Here’s a question I have for Loftus: give us some verbatim quotes, along with page references, to some leading Reformed theologians who have made this claim.

“I charge this kind of God as showing partiality by revealing himself to some people but not to others (even though he forbids us to show partiality--James 2).”

This is incompetent. James has reference to the rich discriminating against the poor. It is not a general prohibition against all forms of partiality.

Indeed, the Bible prescribes certain forms of partiality. For example, a married man is supposed to be partial to his wife to the exclusion of other women.

“I think this kind of God is barbaric, since he lies to us (telling us he wants us to do one thing but secretly “causing” us to do something else).”

a) If God is lying to us, then how would Loftus be in a position to know that God is lying to us?

He’s not alluding the Bible, is he? For if God is a liar, then God is lying to us in the Bible, in which case Loftus can’t cite anything from Scripture to prove his point since the Bible isn’t true, right?

b) A playwright may script a villain to highly the true character of villainy.

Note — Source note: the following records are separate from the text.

Lemma rebuild_first_ok t j1 j2 :
  tables_ok t → idx j1 → j2 < dsize →
  ∃ t', rebuild_first type expected sweights prevError l t j1 j2 = Ret t' ∧
    tables_ok t' ∧ bs2 t' = bs2 t.
Proof.
  intros [H1 H2] Hj1 Hj2. unfold rebuild_first.
  destruct (bs_at _ _ j1 H1 Hj1) as (i & -> & Hi & _). rewrite bind_Ret.
  edestruct (mfold_inv (λ (_ : list Z) (s : Z * list Z * list D), idx s.1.1 ∧ row_ok (s.1.2, s.2)))
    as ([[i' b1] x1] & Hr & _ & Hok); [| |rewrite Hr, bind_Ret].
  - done.
  - intros pre ji rest [[i1 b1] x1] Hl [Hi1 Hok]. cbn in Hi1, Hok.
    assert (ji ∈ xrange2 (j1 + 1) (j2 + 1)) as Hji%elem_of_xrange2 by (rewrite Hl; set_solver).
    assert (idx ji) as Hidx by (unfold OptimalSplit.idx in *; lia).
    destruct (slide_from_ok dsize (new_error ji) i1 (ji + 1)) as (r & -> & _ & Hr);
      [done|lia|intros; by apply Hnew|].
    rewrite bind_Ret. destruct (row_set _ _ ji r.1 r.2 Hok Hidx Hr) as (-> & -> & Hok').
    rewrite !bind_Ret. eexists. split; [done|]. done.
  - eexists. split; [done|]. split; [by split|done].
Qed.

Lemma rebuild_second_ok t j1 j2 :
  tables_ok t → 0 ≤ j1 → idx j2 →
  ∃ t', rebuild_second type expected sweights dsize prevError l t j1 j2 = Ret t' ∧ tables_ok t'.
Proof.
  intros [H1 H2] Hj1 Hj2. unfold rebuild_second.
  destruct (bs_at _ _ j2 H2 Hj2) as (b & -> & Hb & _). rewrite bind_Ret.
  edestruct (mfold_inv (λ (_ : list Z) (s : Z * list Z * list D), idx s.1.1 ∧ row_ok (s.1.2, s.2)))
    as ([[i' b2] x2] & Hr & _ & Hok); [| |rewrite Hr, bind_Ret].
  - split; [|done]. cbn. unfold OptimalSplit.idx in *. lia.
  - intros pre ji rest [[i1 b2] x2] Hl [Hi1 Hok]. cbn in Hi1, Hok.
    assert (ji ∈ xrange2 (dsize - j2) (dsize - j1 - 1)) as Hji%elem_of_xrange2 by (rewrite Hl; set_solver).
    assert (idx ji) as Hidx by (unfold OptimalSplit.idx in *; lia).
    destruct (slide_from_ok dsize (inverted_error ji) (Z.max i1 ji) dsize) as (r & -> & _ & Hr);
      [unfold OptimalSplit.idx in *; lia|lia|intros; by apply inverted_total|].
    rewrite bind_Ret.
    assert (idx (dsize - ji - 1) ∧ idx (dsize - r.1 - 1)) as [Hp Hv] by (unfold OptimalSplit.idx in *; lia).
    destruct (row_set _ _ (dsize - ji - 1) (dsize - r.1 - 1) r.2 Hok Hp Hv) as (-> & -> & Hok').
    rewrite !bind_Ret. eexists. split; [done|]. done.
  - eexists. split; [done|]. by split.
Qed.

“He doesn't abide by his own ethical obligations laid out in the Bible (whereby he can virtually violate all ten commandments and still demand worship as a holy God.”

i) Really? Which of the Ten Commandments has God broken?

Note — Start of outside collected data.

(** The end of a pass: the chosen step is disabled and joins the condition, and the
    maximizing step joins the second variable. *)
Lemma min_step_tail k bg' bp mins cmi s :
  min_inv k (bg', bp, mins, cmi) → (k ≤ m)%nat → mins !! k = Some s →
  step_valid (enabled bg) (W maxs) mins k s → step_best Rlt over (W maxs) mins k s →
  ∃ st', (chosen ← vat mins (Z.of_nat k);
          bp' ← SetBinEnabled bp (BinIndex chosen) false;
          bg'' ← SetBinEnabled bg' (BinIndex chosen) false;
          bin ← GetBin (Features bg'') (BinIndex chosen);
          cmi1 ← AddConditionBin cmi bin;
          cmi2 ← (if Z.of_nat k <? vsize maxs then
                    max_step ← vat maxs (Z.of_nat k);
                    max_bin ← GetBin (Features bg'') (BinIndex max_step);
                    AddSecondVariableBin cmi1 max_bin
                  else Ret cmi1);
          Ret (bg'', bp', mins, cmi2)) = Ret st' ∧ min_inv (S k) st'.
Proof.
  intros (Hlen & [Hvb Hvp] & Henb & Hset & Hh & Hmode) Hk Hs Hv Hb.
  assert (Hr : 0 ≤ BinIndex s < bins) by (eapply enabled_range, Hv; done).
  assert (Hset' : min_settled mins (S k)) by (by eapply min_settled_S).
  rewrite (proj2 (vat_Ret mins (Z.of_nat k) s)) by (rewrite Nat2Z.id; split; [lia|done]). rewrite bind_Ret.
  destruct (min_mode_disable k bp mins s Hvp Hset' Hs Hr Hmode) as (bp' & -> & Hvp' & Hmode').
  destruct (disable_step bg' mins k s (enabled bg) Hvb Hs Hr Henb) as (bg'' & -> & Hvb' & Henb').
  rewrite !bind_Ret.
  destruct (GetBin_at n fs Hfs (Features bg'') (BinIndex s) (proj1 Hvb') Hr) as [-> Hsz]. rewrite bind_Ret.
  pose proof (vsize_min_feed n fs lbins Hn e maxs (before mins k)) as Hvs.
  rewrite length_before in Hvs by lia.
  destruct (add_bin_spec n (min_feed fs lbins e maxs (before mins k)) cmi VCondition (bin_at fs (BinIndex s)))
    as (cmi1 & Hadd & Hh1); [done|done|lia|]. unfold add_bin in Hadd; cbn [fst snd] in Hadd.
  rewrite Hadd, bind_Ret.
  destruct (add_second_at n fs Hn Hfs (Features bg'') _ cmi1 maxs (Z.of_nat k) (proj1 Hvb') maxs_in_range
    ltac:(lia) Hh1) as (cmi2 & -> & Hh2); [rewrite vsize_snoc; lia|]. rewrite bind_Ret.
  eexists. split; [done|]. split_and!; try done.
  rewrite (before_S mins k s), min_feed_snoc by done.
  assert (Hl : length (before mins k) = k).
  { pose proof (length_before mins k ltac:(lia)) as Hl. unfold vsize in Hl. lia. }
  by rewrite Hl; rewrite Nat2Z.id in Hh2.
Qed.

Lemma cached_min_step_spec k st :
  min_inv k st → (k ≤ m)%nat → ∃ st', cached_min_step maxs st (Z.of_nat k) = Ret st' ∧ min_inv (S k) st'.
Proof.
  intros Hinv Hk. destruct st as [[[bg' bp] mins] cmi].
  pose proof Hinv as (Hlen & [Hvb Hvp] & Henb & Hset & Hh & Hmode).
  destruct (lookup_lt_is_Some_2 mins k) as [cur Hcur]; [lia|].
  destruct (min_candidates k bg' bp mins cmi cur Hinv Hk Hcur) as (Hne & Hcands & Hcover & Hok).
  assert (Hval : ∀ c, c ∈ EnabledBinIndexes bp → bin_value cmi (Features bg') c = Ret (W maxs (before mins k) c)).
  { intros c Hc. apply min_value_exact; [apply Hvb|done|by apply min_before_range|apply maxs_in_range| |].
    - rewrite length_before; lia.
    - by eapply enabled_range, Hcands. }
  destruct (search_best Rlt a_ltb ltb_Rlt (EnabledBinIndexes bp) _ (W maxs (before mins k)) extreme_min Hne Hval)
    as (i & b & Hi & Hend & Hd & Hb & Hbest).
  unfold cached_min_step, MinElementBy.
  rewrite Hi, bind_Ret, (proj2 (Z.eqb_neq _ _)) by done. cbn [negb verify].
  rewrite bind_Ret, Hd, bind_Ret, (Hval b Hb), bind_Ret.
  rewrite (proj2 (vat_Ret mins (Z.of_nat k) cur)) by (rewrite Nat2Z.id; split; [lia|done]). rewrite bind_Ret.
  pose proof (kept_step Rlt a_ltb ltb_Rlt Rlt_trans Rlt_ntrans (enabled bg) over (W maxs) mins k cur
    (EnabledBinIndexes bp) b Hcur Hcands Hok Hcover Hb Hbest) as Hkept. cbv zeta in Hkept.
  destruct (W maxs (before mins k) b ≺ Cmi cur); destruct Hkept as [Hv Hbst].
  - destruct (replace_step_spec mins k {| BinIndex := b; Cmi := W maxs (before mins k) b |} no_min_step)
      as (mins' & -> & Hlen' & Ht & Hs & Hafter); [lia|]. rewrite !bind_Ret.
    assert (Hbe : before mins k = before mins' k) by (by apply before_take).
    apply (step_valid_ext (enabled bg) (W maxs) (W maxs) mins mins') in Hv; [|done|done].
    apply (step_best_ext Rlt over (W maxs) (W maxs) mins mins') in Hbst; [|done|done].
    apply (min_step_tail k bg' bg' mins' cmi {| BinIndex := b; Cmi := W maxs (before mins k) b |}); try done.
    split_and!; [lia|done|done|by intros c; rewrite <- Hbe|by apply (min_settled_ext mins)|by rewrite <- Hbe|].
    right. split; [by intros c; rewrite <- Hbe|]. intros j s Hj Hl.
    destruct (decide (j = k)) as [->|].
    + right. by rewrite Hs in Hl; injection Hl as <-.
    + left. rewrite (Hafter j s) by (done || lia). apply no_min_step_open.
  - rewrite bind_Ret. by apply (min_step_tail k bg' bp mins cmi cur).
Qed.

(** The minimizing loop returns settled steps, and its calculator the information of
    all the bins. *)
Lemma cached_min_loop bg2 bp mins1 cmi :
  valid_bg fs bg2 → valid_bg fs bp → (∀ c, enabled bg2 c ↔ enabled bg c) → length mins1 = S m →
  (maxs = max0 ∧ mins1 = min0 ∧ (∀ c, enabled bp c ↔ last_bin c) ∨
   (∀ c, enabled bp c ↔ enabled bg c) ∧ min_usable maxs mins1 0) →
  holds n (eval_feed fs lbins e) cmi →
  ∃ bg' bp' mins cmi', mfold (cached_min_step maxs) (bg2, bp, mins1, cmi) (xrange (Z.of_nat (S m))) =
      Ret (bg', bp', mins, cmi') ∧
    length mins = S m ∧ min_settled mins (S m) ∧
    GetValue cmi' = Ret (cmi_of_feed n (min_feed fs lbins e maxs (BinIndex <$> mins))).
Proof.
  intros Hv2 Hvp Hen2 Hlen Hmode Hh.
  destruct (mfold_inv (λ done st, min_inv (length done) st) (cached_min_step maxs) (xrange (Z.of_nat (S m)))
    (bg2, bp, mins1, cmi)) as ([[[bg' bp'] mins] cmi'] & -> & Hinv).
  - split_and!; [done|done|done| |intros j s Hj; cbn in Hj; lia|by rewrite min_feed_nil|].
    + intros c. rewrite Hen2. split; [|tauto]. intros ?. split; [done|]. intros Hb. by apply elem_of_nil in Hb.
    + destruct Hmode as [?|[Hbp Hu]]; [by left|right]. split; [|done]. intros c. rewrite Hbp.
      split; [|tauto]. intros ?. split; [done|]. intros Hb. by apply elem_of_nil in Hb.
  - intros done i rest st Hx Hinv. destruct (xrange_done _ _ _ _ Hx) as [Hd Hi]. unfold vsize in Hd.
    destruct (cached_min_step_spec (length done) st Hinv) as (st' & Hst & Hinv'); [lia|].
    rewrite Hd in Hst. exists st'. split; [done|]. by rewrite length_app, Nat.add_1_r.
  - rewrite xrange_seqZ, length_seqZ, Nat2Z.id in Hinv. destruct Hinv as (Hlen' & _ & _ & Hset & Hh' & _).
    exists bg', bp', mins, cmi'. split_and!; [done|done|done|].
    assert (Hall : before mins (S m) = BinIndex <$> mins) by (unfold before; by rewrite take_ge by lia).
    rewrite <- Hall. apply GetValue_exact; [done|done|].
    destruct (lookup_lt_is_Some_2 mins m) as [s Hs]; [lia|].
    rewrite (before_S mins m s), min_feed_snoc, vsize_app, vsize_snoc by done.
    assert (Hl : length (before mins m) = m).
    { pose proof (length_before mins m ltac:(lia)) as Hl. unfold vsize in Hl. lia. }
    pose proof (vsize_min_feed n fs lbins Hn e maxs (before mins m)) as Hvs.
    rewrite length_before in Hvs by lia. rewrite Hl. unfold second_at.
    rewrite (lookup_ge_None_2 maxs) by lia. rewrite vsize_nil. lia.
Qed.

End Evaluation.

(** ** Features and their bins *)

(** The bins of a feature. *)
Definition in_feature (fs : list (list TBin)) (f b : Z) : Prop := fstart fs f ≤ b < fstart fs (f + 1).

(** Every selected feature is one of the set, is not the one of [e], and has bins. *)
Definition selectable (fs : list (list TBin)) (e f : Z) : Prop :=
  0 ≤ f < vsize fs ∧ ¬ in_feature fs f e ∧ fstart fs f < fstart fs (f + 1).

Does God worship false gods? No

Does God take his name in vain? No.

Does God dishonor his father and mother? No, since he has no father and mother.

Does God commit murder? No.

Does God commit adultery? No.

Does God steal? No. He owns everything.

Does God commit perjury in the courtroom? No.

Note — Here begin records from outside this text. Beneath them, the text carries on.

(* ===== verification/Selection.v ===== *)
(** * Feature selection: [cmicot/lib/selection.h/.cpp]

    Both selections start with the feature of the bin that has the largest mutual
    information with the label, and then enable, one after the other, the feature
    of the disabled bin with the largest score.  The callback
    [onFeatureSelected] is called as the features are found: the models return
    the features it received together with the outcome, so that the features
    selected before a failure are part of the result.

    [FastFeatureSelection] evaluates the disabled bins in parallel with one
    [TCachingBinScorer].  The tasks of one round work on different cells of the
    cache, so by [Parallel.pool_schedule_independent] the round is the parallel
    loop over the cells followed by the stores of the new cells. *)
From Stdlib Require Import Reals Lra.
From S2P Require Import Prelude Arith XRange Algorithm HashTable HashMap Info BinFeatureSet Entropy Cmi Parallel Score ScoreSpec CachingScorer.

Open Scope Z_scope.

Section Selection.
  Context `{Arith D}.

Definition GetBinWithMaximalMutualInformationWithLabel (label features : TBinFeatureSet)
    (thread_count : Z) : outcome Z :=
  front ← vfront (Bins label);
  mi_calc ← mfold mi_AddFirstVariableBin (mutual_information_calculator (vsize front)) (Bins label);
  let kernel bin_index :=
    bin ← GetBin features bin_index; GetValueWithSecondVariableBin mi_calc bin in
  i ← ParallelMaxElementBy (AllBinIndexes features) kernel thread_count;
  deref (AllBinIndexes features) i.

(** The first feature: the background with it enabled, and its index. *)
Definition select_first (label features : TBinFeatureSet) (thread_count : Z)
    : outcome (TBackground * Z) :=
  let bg := DisableAll (background features) in
  best_bin ← GetBinWithMaximalMutualInformationWithLabel label features thread_count;
  best_feature ← GetFeatureIndexByBinIndex features best_bin;
  bg ← SetFeatureEnabled bg best_feature true;
  Ret (bg, best_feature).

(** A loop of [n] passes, each of which selects a feature: the features selected
    and the outcome. *)
Fixpoint select_loop {S} (pass : S → outcome (S * Z)) (n : nat) (s : S) : list Z * outcome S :=
  match n with
  | O => ([], Ret s)
  | Datatypes.S n =>
      match pass s with
      | Fail f => ([], Fail f)
      | Ret (s, feature) => let '(selected, r) := select_loop pass n s in (feature :: selected, r)
      end
  end.

(** The scores of the disabled bins, and the scorer with the new cells. *)
Definition evaluate_bins (scorer : TCachingBinScorer D) (bg : TBackground) (bins : list Z)
    (step_count thread_count : Z) : outcome (TCachingBinScorer D * list D) :=
  cells ← ParallelForEach (λ bin_index,
    evaluate_cell (ScorerLabel scorer) (ScorerLabelEntropy scorer) bg bin_index step_count
      (vat (Cache scorer) bin_index)) bins thread_count;
  cache ← mfold (λ cache bc, vset cache bc.1 bc.2) (Cache scorer) (zip bins cells);
  Ret ({| ScorerLabel := ScorerLabel scorer; Cache := cache;
          ScorerLabelEntropy := ScorerLabelEntropy scorer |}, Score <$> cells).

(** One pass of the loop of [FastFeatureSelection]. *)
Definition fast_pass (features : TBinFeatureSet) (eval_step_count thread_count : Z)
    (s : TBackground * TCachingBinScorer D) : outcome ((TBackground * TCachingBinScorer D) * Z) :=
  let '(bg, scorer) := s in
  let disabled_bins := DisabledBinIndexes bg in
  let step_count := Z.min (vsize (EnabledBinIndexes bg)) eval_step_count in
  '(scorer, scores) ← evaluate_bins scorer bg disabled_bins step_count thread_count;
  best_iter ← ExtremeElementBy a_gtb scores Ret;
  _ ← verify (negb (best_iter =? vsize disabled_bins)) VNoCandidate;
  best_bin ← deref disabled_bins best_iter;
  best_feature ← GetFeatureIndexByBinIndex features best_bin;
  bg ← SetFeatureEnabled bg best_feature true;
  Ret ((bg, scorer), best_feature).

Definition FastFeatureSelection (label features : TBinFeatureSet)
    (eval_step_count thread_count feature_count : Z) : list Z * outcome () :=
  match select_first label features thread_count with
  | Fail f => ([], Fail f)
  | Ret (bg, first) =>
      match caching_bin_scorer label (GetBinCount features) with
      | Fail f => ([first], Fail f)
      | Ret scorer =>
          let features_to_select_count := Z.min feature_count (GetFeatureCount features) - 1 in
          let '(selected, r) := select_loop (fast_pass features eval_step_count thread_count)
                                  (Z.to_nat features_to_select_count) (bg, scorer) in
          (first :: selected, _ ← r; Ret ())
      end
  end.

(** The kernel of [FeatureSelection], which builds a scorer for every bin. *)
Definition slow_kernel (label : TBinFeatureSet) (eval_step_count thread_count : Z) (bg : TBackground)
    (bin_index : Z) : outcome D :=
  let step_count := Z.min (vsize (EnabledBinIndexes bg)) eval_step_count in
  scorer ← BuildBinScorerForEval label (step_count - 1) step_count thread_count;
  r ← scorer bg bin_index;
  Ret (Score r).

(** One pass of its loop. *)
Definition slow_pass (label features : TBinFeatureSet) (eval_step_count thread_count : Z)
    (bg : TBackground) : outcome (TBackground * Z) :=
  let disabled_bins := DisabledBinIndexes bg in
  best_iter ← MaxElementBy disabled_bins (slow_kernel label eval_step_count thread_count bg);
  best_bin ← deref disabled_bins best_iter;
  best_feature ← GetFeatureIndexByBinIndex features best_bin;
  bg ← SetFeatureEnabled bg best_feature true;
  Ret (bg, best_feature).

Definition FeatureSelection (label features : TBinFeatureSet) (eval_step_count thread_count : Z)
    : list Z * outcome () :=
  match select_first label features thread_count with
  | Fail f => ([], Fail f)
  | Ret (bg, first) =>
      let '(selected, r) := select_loop (slow_pass label features eval_step_count thread_count)
                              (Z.to_nat (GetFeatureCount features - 1)) bg in
      (first :: selected, _ ← r; Ret ())
  end.

(** The overload that returns the vector of the features. *)
Definition FeatureSelection_vector (label features : TBinFeatureSet) (eval_step_count thread_count : Z)
    : outcome (list Z) :=
  let '(selected, r) := FeatureSelection label features eval_step_count thread_count in
  _ ← r; Ret selected.

End Selection.

(** ** The loop *)

Lemma select_loop_spec {S} (pass : S → outcome (S * Z)) (I : list Z → S → Prop) (N : nat) :
  (∀ done s, I done s → (length done < N)%nat → ∃ s' f, pass s = Ret (s', f) ∧ I (done ++ [f]) s') →
  ∀ k done s, I done s → (length done + k ≤ N)%nat →
  ∃ l s', select_loop pass k s = (l, Ret s') ∧ length l = k ∧ I (done ++ l) s'.
Proof.
  intros Hpass k. induction k as [|k IH]; intros done s HI Hk; cbn.
  - exists [], s. by rewrite app_nil_r.
  - destruct (Hpass done s HI) as (s1 & f & -> & HI1); [lia|].
    destruct (IH (done ++ [f]) s1 HI1) as (l & s2 & -> & Hl & HI2); [rewrite length_app; cbn; lia|].
    exists (f :: l), s2. rewrite <- app_assoc in HI2. split_and!; [done|cbn; lia|done].
Qed.

(** ** Selected features *)

Section Selected.
  Context (fs : list (list TBin)).
  Hypothesis Hbins : Forall (λ f, f ≠ []) fs.
  Context (features : TBinFeatureSet).
  Hypothesis Hrep : rep features fs.

(** The features of [done] are different, and exactly their bins are enabled. *)
Definition selected_inv (done : list Z) (bg : TBackground) : Prop :=
  valid_bg fs bg ∧ (∀ b, enabled bg b ↔ ∃ f, f ∈ done ∧ in_feature fs f b) ∧
  NoDup done ∧ Forall (λ f, 0 ≤ f < vsize fs) done.

Lemma in_feature_range f b : in_feature fs f b → 0 ≤ b < vsize (concat fs).
Proof.
  unfold in_feature. pose proof (fstart_nonneg fs f). pose proof (fstart_le_size fs (f + 1)). lia.
Qed.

Does God covet his neighbor’s house or wife or livestock or domestic servants? No.

More to the point, none of the Ten Commandments is applicable to God since they are adapted to human frailties and temptations.

You know, a halfway intelligent critic would first read through the Decalogue for himself and ask these questions before he posted such a statement on the World Wide Web.

Perhaps, though, Loftus is really a double agent who pretends to be an apostate in order to damage the cause of atheism by so badly representing the cause of infidelity.

If so, I’d advise my fellow believers in the Christian blogosphere not to blow his cover in this delicate operation. Let us commend him for going under cover in order to infiltrate the dark side from within.

ii) God is not more bound to follow all the precepts he imposes on his creatures any more than a human father is bound to follow all the rules he has made for his little kids.

If I tell my two-year old not to play with matches, does that mean that I can’t use matches? If I tell my two-year old not to cross the street all by himself, does that mean that I can’t cross the street all by myself?

“And he condemns people to hell simply because it brings him more glory (if, however, he can control our free willed choices, then why didn't he make us all obey in the first place)?”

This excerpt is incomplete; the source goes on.